Information provided below:

(** X6: the fdb grouping returns exactly when every row has a port, a
    vlan-id and a mac field; a row that lacks one makes it raise
    [KeyError], and it raises nothing else. *)
Theorem group_fdb_returns_iff_complete (data : list record) :
  (Forall fdb_complete data → ∃ d, group_fdb data = Ret d)
  ∧ (¬ Forall fdb_complete data → group_fdb data = Raise KeyError).
Proof.
  split.
  - intros Hall.
    destruct (for_each_total (fun _ => True) fdb_entry data ∅) as (d & Hd & _);
      [done| |by exists d].
    intros d entry Hin _.
    destruct (proj1 (Forall_forall _ _) Hall entry Hin)
      as ([p Hp] & [v Hv] & [m Hm]).
    unfold fdb_entry, getitem. rewrite Hp, Hv, Hm. cbn.
    destruct (match d !! p with Some _ => _ | None => _ end !! p); by eexists.
  - intros Hnot. destruct (group_fdb data) as [d|e] eqn:Hd.
    + destruct Hnot.
      apply (for_each_ret (fun _ => True) fdb_complete) in Hd as [_ H]; [done|done|].
      intros d0 entry d1 _ _ Hbody. split; [done|].
      apply fdb_entry_ret in Hbody as (p & v & m & Hp & Hv & Hm & _).
      unfold fdb_complete. by rewrite Hp, Hv, Hm.
    + f_equal.
      apply (for_each_raise_only (fun e => e = KeyError) fdb_entry data ∅ e);
        [|exact Hd].
      intros d0 entry e0. unfold fdb_entry, getitem.
      destruct (entry !! "port") as [p|]; [|by intros [= <-]].
      destruct (entry !! "vlan-id") as [v|]; [|by intros [= <-]].
      destruct (entry !! "mac") as [m|]; [|by intros [= <-]]. cbn.
      by destruct (match d0 !! p with Some _ => _ | None => _ end !! p).
Qed.

Lemma other_mac_all_same (l : list (option string * option string)) mac :
  Forall (fun pair => pair.2 = mac) l → other_mac l mac = false.
Proof.
  induction 1 as [|pair l Hpair _ IH]; [done|].
  cbn [other_mac]. by rewrite bool_decide_eq_false_2 by (by intros ?).
Qed.

(** X7: a row is dropped when every pair stored for its port has the
    row's MAC, whatever its vlan-id: the same MAC seen on another VLAN of
    the port is not recorded. *)
Theorem fdb_entry_same_mac_dropped
    (d : gmap (option string) (list (option string * option string)))
    (entry : record) (port vlan mac : option string)
    (l : list (option string * option string)) :
  entry !! "port" = Some port →
  entry !! "vlan-id" = Some vlan →
  entry !! "mac" = Some mac →
  d !! port = Some l →
  Forall (fun pair => pair.2 = mac) l →
  fdb_entry d entry = Ret d.
Proof.
  intros Hp Hv Hm Hl Hsame. unfold fdb_entry, getitem.
  rewrite Hp, Hv, Hm. cbn. rewrite Hl, (other_mac_all_same l mac Hsame).
  by rewrite Hl.
Qed.

Lemma fdb_entry_same_mac_dropped_witness :
  fdb_row "1/1/5/1" "200" "00:11:22:33:44:55" !! "port" = Some (Some "1/1/5/1")
  ∧ fdb_row "1/1/5/1" "200" "00:11:22:33:44:55" !! "vlan-id" = Some (Some "200")
  ∧ fdb_row "1/1/5/1" "200" "00:11:22:33:44:55" !! "mac"
    = Some (Some "00:11:22:33:44:55")
  ∧ ({[ Some "1/1/5/1" := [(Some "100", Some "00:11:22:33:44:55")] ]}
       : gmap (option string) (list (option string * option string)))
      !! Some "1/1/5/1" = Some [(Some "100", Some "00:11:22:33:44:55")]
  ∧ Forall (fun pair : option string * option string =>
              pair.2 = Some "00:11:22:33:44:55")
           [(Some "100", Some "00:11:22:33:44:55")]
  ∧ fdb_entry {[ Some "1/1/5/1" := [(Some "100", Some "00:11:22:33:44:55")] ]}
              (fdb_row "1/1/5/1" "200" "00:11:22:33:44:55")
    = Ret {[ Some "1/1/5/1" := [(Some "100", Some "00:11:22:33:44:55")] ]}.
Proof.
  assert (fdb_row "1/1/5/1" "200" "00:11:22:33:44:55" !! "port"
          = Some (Some "1/1/5/1")) as H1 by (vm_compute; reflexivity).
  assert (fdb_row "1/1/5/1" "200" "00:11:22:33:44:55" !! "vlan-id"
          = Some (Some "200")) as H2 by (vm_compute; reflexivity).
  assert (fdb_row "1/1/5/1" "200" "00:11:22:33:44:55" !! "mac"
          = Some (Some "00:11:22:33:44:55")) as H3 by (vm_compute; reflexivity).
  assert (({[ Some "1/1/5/1" := [(Some "100", Some "00:11:22:33:44:55")] ]}
             : gmap (option string) (list (option string * option string)))
            !! Some "1/1/5/1" = Some [(Some "100", Some "00:11:22:33:44:55")]) as H4
    by (vm_compute; reflexivity).
  assert (Forall (fun pair : option string * option string =>
                    pair.2 = Some "00:11:22:33:44:55")
                 [(Some "100", Some "00:11:22:33:44:55")]) as H5
    by (by repeat constructor).
  split; [done|]. split; [done|]. split; [done|]. split; [done|]. split; [done|].
  exact (fdb_entry_same_mac_dropped _ _ _ _ _ _ H1 H2 H3 H4 H5).
Defined.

End of Information provided.

What is needed → Spot every line in the entries that includes the word "with", and copy each one out.

Your solution →
    destruct (match d !! p with Some _ => _ | None => _ end !! p); by eexists.
      by destruct (match d0 !! p with Some _ => _ | None => _ end !! p).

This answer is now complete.